As long as the number of bloggers who can pay their rent with their writings is limited to a few, blogging is unlikely to persuade journalists to switch over, argues Adam L. Penenberg, an assistant professor at New York University and the assistant director of the business and economic reporting program in the department of journalism.
Power blogger Om Malik attracts 350,000 visitors to his website per month, but last month made a paltry $7 profit though Google ads that he runs on his website (profit after paying for the hosting and bandwidth). He pays the bills by writing his column and feature stories for Business 2.0 magazine.
Given the economic incentive to be a reporter rather than a blogger, reporter-bloggers will save their real scoops for their publications, Penenberg rightfully argues.

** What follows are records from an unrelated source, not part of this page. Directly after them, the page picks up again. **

(** [PostCreateView.form_valid]: the author is the requesting user, the
    fields excluded from the form keep the model's defaults
    ([default_is_published] is the default of [PublishedModel.is_published];
    [created_at] is the creation time). *)
Definition PostCreateView_form_valid (default_is_published : bool) (s : Store)
    (now : timestamp) (user : RequestUser) (d : PostForm.cleaned_data)
  : Store * Response :=
  match user with
  | AnonymousUser => (s, ServerError ValueError)
  | LoggedIn pk _ =>
      let instance :=
        {| Post.title := PostForm.title d;
           Post.text := PostForm.text d;
           Post.pub_date := PostForm.pub_date d;
           Post.author := Some pk;
           Post.category := Some (PostForm.category d);
           Post.location := PostForm.location d;
           Post.image := PostForm.image d;
           Post.is_published := default_is_published;
           Post.created_at := now |} in
      (set_posts (insert (new_pk (posts s)) instance) s,
       Redirect (ProfileReverseMixin_get_success_url user))
  end.

(** [PostCreateView].  [form] is the outcome of [PostForm.is_valid]. *)
Definition PostCreateView (default_is_published : bool) (s : Store)
    (now : timestamp) (user : RequestUser) (method : Method)
    (form : option PostForm.cleaned_data) : Store * Response :=
  LoginRequiredMixin_dispatch s user
    match method, form with
    | GET, _ => (s, TemplateResponse (FormContext false))
    | POST, None => (s, TemplateResponse (FormContext true))
    | POST, Some d => PostCreateView_form_valid default_is_published s now user d
    end.

(** [PostUpdateView]: [PostMixin.dispatch], then [LoginRequiredMixin]'s,
    then [UpdateView]. *)
Definition PostUpdateView (s : Store) (user : RequestUser) (method : Method)
    (post_id : Z) (form : option PostForm.cleaned_data) : Store * Response :=
  PostMixin_dispatch s user post_id
    (LoginRequiredMixin_dispatch s user
       match posts s !! post_id with
       | None => (s, Http404)
       | Some object =>
           match method, form with
           | GET, _ => (s, TemplateResponse (FormContext false))
           | POST, None => (s, TemplateResponse (FormContext true))
           | POST, Some d =>
               (set_posts (insert post_id (PostForm.assign d object)) s,
                Redirect (PostReverseMixin_get_success_url post_id))
           end
       end).

(** Deleting a post deletes its comments ([on_delete=models.CASCADE]). *)
Definition Post_delete (post_id : Z) (s : Store) : Store :=
  {| users := users s; categories := categories s; locations := locations s;
     posts := delete post_id (posts s);
     comments := filter (λ c, Comment.post c.2 ≠ post_id) (comments s) |}.
Definition listPosts (this : Scheduler) (status : option PostStatus) : Net Json :=
  let path := match status with
              | Some s => ("/posts?status=" ++ PostStatus_to_string s)%string
              | None => "/posts"%string
              end in
  request this "GET" path None.

Definition cancel (this : Scheduler) (opts : Json) : Net Json :=
  request this "POST" "/cancel" (Some opts).

End Scheduler.

(** The completion of a finished method of the client. *)
Definition completion_of_net {W A} (r : Completion A * W * list Request)
  : Completion A := fst (fst r).

(* ===================================================================== *)
(** * src/operations/measure.ts: bookmark rate and rating *)
(* ===================================================================== *)

(** [TweetData["metrics"]] and the part of [TweetData] that
    [measureArticle] reads. *)
Record Metrics : Type := mkMetrics {
  likes : number;
  retweets : number;
  replies : number;
  quotes : number;
  bookmarks : number;
  impressions : number;
}.

Record TweetData : Type := mkTweetData {
  tweet_id : string;
  tweet_text : string;
  metrics : option Metrics;
}.

Inductive Rating : Type := Exceptional | Good | Okay | Failed.

(** The text of a rating, as the source spells it. *)
Definition Rating_to_string (r : Rating) : string :=
  match r with
  | Exceptional => "exceptional"
  | Good => "good"
  | Okay => "ok"
  | Failed => "failed"
  end.

(** [interface ArticleMetrics]. *)
Record ArticleMetrics : Type := mkArticleMetrics {
  am_id : string;
  am_text : string;
  am_impressions : number;
  am_bookmarks : number;
  am_likes : number;
  am_retweets : number;
  am_replies : number;
  am_quotes : number;
  bookmarkRate : number;
  rating : Rating;
}.

(** [Math.round(x)]: the integer nearest to [x], a tie going up; the sign
    of a zero result is the sign of [x]. *)
Definition Math_round (x : number) : number :=
  match x with
  | S754_finite s m e =>
      if 0 <=? e then x
      else
        let twice := if s then - (2 * Z.pos m) else 2 * Z.pos m in
        let n := (twice + 2 ^ (- e)) / 2 ^ (1 - e) in
        if n =? 0 then S754_zero s else of_Z n
  | _ => x
  end.

(** [const bookmarkRate = m.impressions > 0 ? (m.bookmarks / m.impressions) * 100 : 0]. *)
Definition rawBookmarkRate (m : Metrics) : number :=
  if gtb (impressions m) (of_Z 0)
  then mul (div (bookmarks m) (impressions m)) (of_Z 100)
  else of_Z 0.

(** The [if]/[else if] chain of [measureArticle]. *)
Definition rate_rating (bookmarkRate : number) : Rating :=
  if geb bookmarkRate (of_Z 8) then Exceptional
  else if geb bookmarkRate (of_Z 5) then Good
  else if geb bookmarkRate (of_Z 2) then Okay
  else Failed.

(** [measureArticle] after [await getTweet(client, rl, tweetId)]: [tweet]
    is what the lookup resolved to ([None] for [null]). *)
Definition measureArticle (tweet : option TweetData) : option ArticleMetrics :=
  match tweet with
  | Some tweet =>
      match metrics tweet with
      | Some m =>
          let bookmarkRate := rawBookmarkRate m in
          let rating := rate_rating bookmarkRate in
          Some {| am_id := tweet_id tweet;
                  am_text := Str.substring0 120 (tweet_text tweet);
                  am_impressions := impressions m;
                  am_bookmarks := bookmarks m;
                  am_likes := likes m;
                  am_retweets := retweets m;
                  am_replies := replies m;
                  am_quotes := quotes m;
                  bookmarkRate :=
                    div (Math_round (mul bookmarkRate (of_Z 100))) (of_Z 100);
                  rating := rating |}
      | None => None
      end
  | None => None
  end.

(* ===================================================================== *)
(** * The SDK client, as the operations use it *)
(* ===================================================================== *)

(** [Math.min(a, b)]: NaN if either argument is NaN; [-0] is smaller than
    [+0]. *)
Definition Math_min (a b : number) : number :=
  if is_nan a || is_nan b then NaN
  else if ltb a b then a
  else if ltb b a then b
  else match a, b with
       | S754_zero false, S754_zero true => b
       | _, _ => a
       end.

(** [public_metrics] of a post, every count optional. *)
Record PublicMetrics : Type := mkPublicMetrics {
  likeCount : option number;
  retweetCount : option number;
  replyCount : option number;
  quoteCount : option number;
  bookmarkCount : option number;
  impressionCount : option number;
}.

(** A post in a response of the SDK. *)
Record SdkPost : Type := mkSdkPost {
  post_id : option string;
  post_text : option string;
  post_authorId : option string;
  post_createdAt : option string;
  post_publicMetrics : option PublicMetrics;
}.

(** A user among the [includes] of a response. *)
Record SdkUser : Type := mkSdkUser {
  user_id : string;
  user_username : option string;
}.

(** The field selections passed along with a lookup. *)
Record FieldSelection : Type := mkFieldSelection {
  tweetFields : list string;
  expansions : list string;
  userFields : list string;
}.

(** The response to a lookup of one post: [res.data] and
    [res.includes?.users]. *)
Record PostResponse : Type := mkPostResponse {
  post_data : option SdkPost;
  post_users : option (list SdkUser);
}.

(** The response to a request for several posts: [res.data],
    [res.includes?.users] and [res.meta?.nextToken]. *)
Record PostsResponse : Type := mkPostsResponse {
  posts_data : option (list SdkPost);
  posts_users : option (list SdkUser);
  posts_nextToken : option string;
}.

Inductive SortOrder : Type := Recency | Relevancy.

(** The options object [searchRecent] passes to the SDK. *)
Record SearchParams : Type := mkSearchParams {
  sp_maxResults : number;
  sp_fields : FieldSelection;
  sp_paginationToken : option string;
  sp_startTime : option string;
  sp_endTime : option string;
  sp_sortOrder : option SortOrder;
}.

(** The body [createPost] passes to [client.posts.create]: [reply] holds
    [reply.inReplyToTweetId] and [media] holds [media.mediaIds]. *)
Record CreateBody : Type := mkCreateBody {
  cb_text : string;
  cb_reply : option string;
  cb_quoteTweetId : option string;
  cb_media : option (list string);
}.

(** [res.data] of a created post, and the response. *)
Record CreatedPost : Type := mkCreatedPost {
  created_id : option string;
  created_text : option string;
}.

Record CreateResponse : Type := mkCreateResponse {
  create_data : option CreatedPost;
}.

(** The response to a deletion: [res.data?.deleted]. *)
Record DeleteResponse : Type := mkDeleteResponse {
  delete_deleted : option bool;
}.

(** [public_metrics] of a user, and a user in a response. *)
Record UserPublicMetrics : Type := mkUserPublicMetrics {
  followersCount : option number;
  followingCount : option number;
  tweetCount : option number;
  listedCount : option number;
  userLikeCount : option number;
}.

Record SdkProfile : Type := mkSdkProfile {
  profile_id : string;
  profile_name : option string;
  profile_username : option string;
  profile_description : option string;
  profile_createdAt : option string;
  profile_imageUrl : option string;
  profile_publicMetrics : option UserPublicMetrics;
}.

Record UserResponse : Type := mkUserResponse {
  user_data : option SdkProfile;
}.

(** The requests of the SDK the operations below send, and the responses
    they get. *)
Inductive SdkRequest : Type :=
  | PostsCreate (body : CreateBody)
  | PostsDelete (tweetId : string)
  | PostsGetById (tweetId : string) (opts : FieldSelection)
  | PostsSearchRecent (query : string) (opts : SearchParams)
  | UsersGetMe (opts : FieldSelection)
  | UsersGetPosts (userId : string) (maxResults : number)
      (opts : FieldSelection).

Inductive SdkResponse : Type :=
  | Created (res : CreateResponse)
  | Deleted (res : DeleteResponse)
  | OnePost (res : PostResponse)
  | SomePosts (res : PostsResponse)
  | OneUser (res : UserResponse).

(** The methods of the SDK's [Client] the operations call; each is a step
    of the world that resolves with a response or rejects. *)
Record Client (W : Type) : Type := mkClient {
  posts_create : CreateBody -> W -> Completion CreateResponse * W;
  posts_delete : string -> W -> Completion DeleteResponse * W;
  posts_getById : string -> FieldSelection -> W -> Completion PostResponse * W;
  posts_searchRecent : string -> SearchParams -> W -> Completion PostsResponse * W;
  users_getMe : FieldSelection -> W -> Completion UserResponse * W;
  users_getPosts :
    string -> number -> FieldSelection -> W -> Completion PostsResponse * W;
}.
Arguments posts_create {W} c.
Arguments posts_delete {W} c.
Arguments posts_getById {W} c.
Arguments posts_searchRecent {W} c.
Arguments users_getMe {W} c.
Arguments users_getPosts {W} c.
(** * pp-downloader: playlist ingestion, state store, validator and scheduler

    A shallow embedding of the Go sources

      - [internal/database]   (the SQLite-backed state store),
      - [internal/validator]  (the missing-file cleanup),
      - [internal/downloader] (playlist ingestion),
      - [cmd/pp-downloader]   (the adaptive polling interval),

    followed by the properties established about them.

    Conventions.  Go strings are byte strings and are modelled by [string]
    (one [ascii] per byte).  Instants ([time.Time]) are integers counting
    nanoseconds since the Unix epoch; [time.Duration] is a signed 64-bit count
    of nanoseconds.  Everything outside the process (yt-dlp, the file system,
    failures of the SQL driver) is an explicit oracle. *)

From Stdlib Require Import ZArith List String Ascii Bool Lia.
Import ListNotations.

Open Scope string_scope.
Open Scope Z_scope.

(* ================================================================== *)
(** ** The parts of Go's [strings] package used by the program *)
(* ================================================================== *)

Module strings.

(** [strings.HasPrefix(s, prefix)]. *)
Fixpoint HasPrefix (s prefix : string) {struct prefix} : bool :=
  match prefix, s with
  | EmptyString, _ => true
  | String _ _, EmptyString => false
  | String a prefix', String b s' => Ascii.eqb a b && HasPrefix s' prefix'
  end.

(** [strings.Contains(s, substr)]: [substr] occurs at some offset of [s]. *)
Fixpoint Contains (s substr : string) : bool :=
  HasPrefix s substr
  || match s with
     | EmptyString => false
     | String _ s' => Contains s' substr
     end.

(** [s[n:]], clipped at the end of [s]. *)
Fixpoint drop (n : nat) (s : string) : string :=
  match n, s with
  | O, _ => s
  | S _, EmptyString => EmptyString
  | S n', String _ s' => drop n' s'
  end.

(** [strings.Cut(s, sep)]: the text before and after the first (leftmost)
    occurrence of [sep], or [None] when [sep] does not occur. *)
Fixpoint Cut (s sep : string) : option (string * string) :=
  if HasPrefix s sep then Some (EmptyString, drop (String.length sep) s)
  else match s with
       | EmptyString => None
       | String c s' =>
           match Cut s' sep with
           | Some (before, after) => Some (String c before, after)
           | None => None
           end
       end.

(** The loop of [genSplit]: cut at the leftmost [sep], keep the text
    before it, go on with the text after it.  [n] bounds the number of
    cuts; [Split] passes a bound that is never reached. *)
Fixpoint genSplit (n : nat) (s sep : string) : list string :=
  match n with
  | O => [s]
  | S n' =>
      match Cut s sep with
      | None => [s]
      | Some (before, after) => before :: genSplit n' after sep
      end
  end.

(** [strings.Split(s, sep)] for a non-empty [sep] (the program never
    splits on the empty string): all pieces between the non-overlapping
    occurrences of [sep], leftmost first. *)
Definition Split (s sep : string) : list string :=
  genSplit (String.length s) s sep.

(** Strings from byte values. *)
Fixpoint bytes (l : list nat) : string :=
  match l with
  | nil => EmptyString
  | b :: l' => String (ascii_of_nat b) (bytes l')
  end.

Fixpoint rev_append (s acc : string) : string :=
  match s with
  | EmptyString => acc
  | String c s' => rev_append s' (String c acc)
  end.

Definition rev (s : string) : string := rev_append s EmptyString.

(** The UTF-8 encodings of the runes for which [unicode.IsSpace] holds:
    tab, line feed, vertical tab, form feed, carriage return, space,
    U+0085, U+00A0, U+1680, U+2000..U+200A, U+2028, U+2029, U+202F,
    U+205F and U+3000. *)
Definition space_runes : list string :=
  map bytes
    (List.app
       [[9]; [10]; [11]; [12]; [13]; [32];
        [194; 133]; [194; 160]; [225; 154; 128]]
       (List.app
          (map (fun k => [226; 128; k])
               [128; 129; 130; 131; 132; 133; 134; 135; 136; 137; 138])
          [[226; 128; 168]; [226; 128; 169]; [226; 128; 175];
           [226; 129; 159]; [227; 128; 128]]))%nat.

(** Remove one leading rune of [runes], if [s] starts with one. *)
Fixpoint strip_one (runes : list string) (s : string) : option string :=
  match runes with
  | nil => None
  | r :: runes' =>
      if HasPrefix s r then Some (drop (String.length r) s)
      else strip_one runes' s
  end.

Fixpoint trim_left (n : nat) (runes : list string) (s : string) : string :=
  match n with
  | O => s
  | S n' =>
      match strip_one runes s with
      | Some s' => trim_left n' runes s'
      | None => s
      end
  end.

Definition TrimLeftSpace (s : string) : string :=
  trim_left (String.length s) space_runes s.

(** Trailing runes are recognised on the reversed string. *)
Definition TrimRightSpace (s : string) : string :=
  rev (trim_left (String.length s) (map rev space_runes) (rev s)).

(** [strings.TrimSpace(s)]. *)
Definition TrimSpace (s : string) : string :=
  TrimRightSpace (TrimLeftSpace s).

(** The search of [strings.Index], with the offset reached so far. *)
Fixpoint index_from (s substr : string) (i : Z) : Z :=
  if HasPrefix s substr then i
  else match s with
       | EmptyString => -1
       | String _ s' => index_from s' substr (i + 1)
       end.

(** [strings.Index(s, substr)]: the offset of the leftmost occurrence of
    [substr] in [s], or [-1]. *)
Definition Index (s substr : string) : Z := index_from s substr 0.

(** [s[:n]], for [n] up to the length of [s]. *)
Fixpoint take (n : nat) (s : string) : string :=
  match n, s with
  | O, _ => EmptyString
  | S _, EmptyString => EmptyString
  | S n', String c s' => String c (take n' s')
  end.

End strings.

(* ================================================================== *)
(** ** Instants and durations (Go's [time] package) *)
(* ================================================================== *)

Definition Time := Z.
Definition Duration := Z.

Module time.

Definition Nanosecond : Duration := 1.
Definition Second : Duration := 1000000000 * Nanosecond.
Definition Minute : Duration := 60 * Second.
Definition Hour : Duration := 60 * Minute.

Definition minDuration : Duration := - 2 ^ 63.
Definition maxDuration : Duration := 2 ^ 63 - 1.

(** [t.Sub(u)]: the difference [t - u], saturated to the range of
    [Duration] when it does not fit. *)
Definition Sub (t u : Time) : Duration :=
  let d := t - u in
  if d <? minDuration then minDuration
  else if maxDuration <? d then maxDuration
  else d.

(** Days between 1970-01-01 and the given civil date (proleptic
    Gregorian calendar). *)
Definition days_from_civil (year month day : Z) : Z :=
  let y := if month <=? 2 then year - 1 else year in
  let era := y / 400 in
  let yoe := y - era * 400 in
  let mp := if 2 <? month then month - 3 else month + 9 in
  let doy := (153 * mp + 2) / 5 + day - 1 in
  let doe := yoe * 365 + yoe / 4 - yoe / 100 + doy in
  era * 146097 + doe - 719468.

(** [time.Date(year, month, day, 0, 0, 0, 0, time.UTC)]. *)
Definition Date (year month day : Z) : Time :=
  days_from_civil year month day * 24 * Hour.

(** The zero value [time.Time{}]: January 1, year 1, 00:00 UTC. *)
Definition zero : Time := Date 1 1 1.

Definition isLeap (year : Z) : bool :=
  (year mod 4 =? 0) && (negb (year mod 100 =? 0) || (year mod 400 =? 0)).

Definition daysIn (month year : Z) : Z :=
  if month =? 2 then (if isLeap year then 29 else 28)
  else if (month =? 4) || (month =? 6) || (month =? 9) || (month =? 11)
       then 30 else 31.

Definition digit (c : ascii) : option Z :=
  let n := Z.of_nat (nat_of_ascii c) in
  if (48 <=? n) && (n <=? 57) then Some (n - 48) else None.

Fixpoint digits (s : string) : option (list Z) :=
  match s with
  | EmptyString => Some nil
  | String c s' =>
      match digit c, digits s' with
      | Some k, Some l => Some (k :: l)
      | _, _ => None
      end
  end.

(** [time.Parse("20060102", value)]: four digits of year, two of month,
    two of day and nothing else; the month and the day must exist. *)
Definition Parse_20060102 (value : string) : option Time :=
  match digits value with
  | Some [y1; y2; y3; y4; m1; m2; d1; d2] =>
      let year := 1000 * y1 + 100 * y2 + 10 * y3 + y4 in
      let month := 10 * m1 + m2 in
      let day := 10 * d1 + d2 in
      if (1 <=? month) && (month <=? 12)
         && (1 <=? day) && (day <=? daysIn month year)
      then Some (Date year month day)
      else None
  | _ => None
  end.
(** *** The table *)

Lemma table_cases (e : Ratio.t) :
  In e cs4270_mode_ratios ->
  e = Ratio.mk 64 CS4270_MODE_4X CS4270_MODE_DIV1 \/
  (CONFIG_SND_SOC_CS4270_VD33_ERRATA = false /\
   e = Ratio.mk 96 CS4270_MODE_4X CS4270_MODE_DIV15) \/
  e = Ratio.mk 128 CS4270_MODE_2X CS4270_MODE_DIV1 \/
  e = Ratio.mk 192 CS4270_MODE_4X CS4270_MODE_DIV3 \/
  e = Ratio.mk 256 CS4270_MODE_1X CS4270_MODE_DIV1 \/
  e = Ratio.mk 384 CS4270_MODE_2X CS4270_MODE_DIV3 \/
  e = Ratio.mk 512 CS4270_MODE_1X CS4270_MODE_DIV2 \/
  e = Ratio.mk 768 CS4270_MODE_1X CS4270_MODE_DIV3 \/
  e = Ratio.mk 1024 CS4270_MODE_1X CS4270_MODE_DIV4.
Proof.
  unfold cs4270_mode_ratios.
  destruct CONFIG_SND_SOC_CS4270_VD33_ERRATA; simpl; intro Hin;
    repeat (destruct Hin as [Hin | Hin]; [symmetry in Hin; tauto |]);
    contradiction.
Qed.

Ltac table_line Hin :=
  apply table_cases in Hin;
  destruct Hin as
    [Hin | [[_ Hin] | [Hin | [Hin | [Hin | [Hin | [Hin | [Hin | Hin]]]]]]]];
  subst.

(** No two lines of the table carry the same ratio. *)
Lemma table_ratio_inj (e1 e2 : Ratio.t) :
  In e1 cs4270_mode_ratios -> In e2 cs4270_mode_ratios ->
  Ratio.ratio e1 = Ratio.ratio e2 -> e1 = e2.
Proof.
  intros H1 H2 Heq.
  table_line H1; table_line H2; simpl in Heq;
    first [reflexivity | discriminate Heq].
Qed.

(** Every line keeps its divider bits inside the divider field and its
    speed bits inside the speed field. *)
Lemma table_fields (e : Ratio.t) :
  In e cs4270_mode_ratios ->
  Z.land (Ratio.mclk e) (Z.lnot CS4270_MODE_DIV_MASK) = 0 /\
  Z.land (Ratio.speed_mode e) (Z.lnot CS4270_MODE_SPEED_MASK) = 0.
Proof.
  intro Hin. table_line Hin; split; reflexivity.
Qed.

Besides, since blogs often are a reflection of the author's personal opinions, those opinions might jeopardise their journalistic work, if not put their publications in an awkward position. Therefore many publications including The New York Times and Wallstreet Journal restrict their writers from participating in certain activities to ensure the independence and integrity of the publication – up to and including marching in political rallies.
Companies that reporters cover might also take repercussion against blogger-journalists for airing their opinions. Although that isn't just practiced against bloggers, as book author Frederic Alan Maxwell noticed past Tuesday as he was kicked out of MacWorld in San Francisco.